- DESCRIPTION OF THE TASK
Only the lines below from the one containing "exists lev1. split_and!;" to the one containing "assert (frame_ok pa)" should be repeated, both included and unchanged.
Top of INPUT
(* ===== verification/StagesSpec.v ===== *)
(** What the stages of the initialisation establish: the descriptor tables, the
    page table and the clock after [arch_init], the gate of the timer after
    [arch_late_init], and the tables of another processor.  The first part shows
    what mapping pages leaves alone. *)

From S2P Require Import Prelude Memory Libc Spinlock PageAllocator PageAllocatorSpec PageTable AddressSpace BlockAllocator BlockAllocatorSpec Paths KernelHeap Scheduler Clock Acpi Descriptors Timers Stages.

(** * What mapping leaves alone *)

Section Kept.
Context (hhdm : Z) (Hh : hhdm_ok hhdm) {St : Type} `{!PageSource St} `{!PageSourceLaws hhdm St}.
Implicit Types s : St.

Lemma kept_refl s lev : kept s lev s lev.
Proof using. by intros a Ha Hl. Qed.

Lemma layer_kept s root lev l k i flags c s' :
  tree_wf hhdm s root lev -> lev !! l = Some (S (S k)) -> 0 <= i < 512 ->
  arch_table_manager_allocate_next_layer hhdm s l i flags = Done (c, s') ->
  exists lev', tree_wf hhdm s' root lev' /\ lev ⊆ lev' /\ lev' !! c = Some (S k) /\ kept s lev s' lev'.
Proof using All.
  intros W L Hi E. destruct (allocate_next_layer_spec hhdm Hh s root lev l k i flags W L Hi)
    as [E1|(c1 & s1 & lev1 & E1 & W1 & G1 & L1 & _ & K1)]; rewrite E1 in E; [done|]. injection E as -> ->.
  exists lev1. split_and!; [done|apply G1|done|done].
Qed.

Lemma entries_kept n : forall s root lev m i pa flags,
  tree_wf hhdm s root lev -> lev !! m = Some 1%nat -> 0 <= i -> i + Z.of_nat n <= 512 -> in_u64 flags ->
  pa mod PAGE = 0 -> 0 <= pa -> pa + Z.of_nat n * PAGE <= 4503599627370496 ->
  tree_wf hhdm (map_entries s m i pa flags n) root lev /\ kept s lev (map_entries s m i pa flags n) lev.
Proof using All.
  induction n as [|n IH]; intros s root lev m i pa flags W L H0 Hn Hf Ha Hp Hb; cbn [map_entries]; [split; [done|apply kept_refl]|].
  assert (pa +w PAGE = pa + PAGE) as -> by (apply u64_small; unfold PAGE in *; lia).
  assert (tree_wf hhdm (set_leaf s m i pa flags) root lev) as W1.
  { assert (frame_ok pa) by (split; [done|unfold PAGE in *; lia]). assert (0 <= i < 512) by lia. by apply (leaf_wf hhdm). }
  destruct (IH (set_leaf s m i pa flags) root lev m (i + 1) (pa + PAGE) flags) as [W2 K2];
    [done|done|lia|lia|done|unfold PAGE in *; zlia|unfold PAGE in *; lia..|].
  split; [done|]. eapply kept_trans; [|exact K2]. unfold set_leaf. eapply (set_entry_kept hhdm); [done|done|lia].
Qed.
Bottom of INPUT
- SOLUTION TO THIS TASK
  exists lev1. split_and!; [done|apply G1|done|done].
Qed.

Lemma entries_kept n : forall s root lev m i pa flags,
  tree_wf hhdm s root lev -> lev !! m = Some 1%nat -> 0 <= i -> i + Z.of_nat n <= 512 -> in_u64 flags ->
  pa mod PAGE = 0 -> 0 <= pa -> pa + Z.of_nat n * PAGE <= 4503599627370496 ->
  tree_wf hhdm (map_entries s m i pa flags n) root lev /\ kept s lev (map_entries s m i pa flags n) lev.
Proof using All.
  induction n as [|n IH]; intros s root lev m i pa flags W L H0 Hn Hf Ha Hp Hb; cbn [map_entries]; [split; [done|apply kept_refl]|].
  assert (pa +w PAGE = pa + PAGE) as -> by (apply u64_small; unfold PAGE in *; lia).
  assert (tree_wf hhdm (set_leaf s m i pa flags) root lev) as W1.
  { assert (frame_ok pa) by (split; [done|unfold PAGE in *; lia]). assert (0 <= i < 512) by lia. by apply (leaf_wf hhdm). }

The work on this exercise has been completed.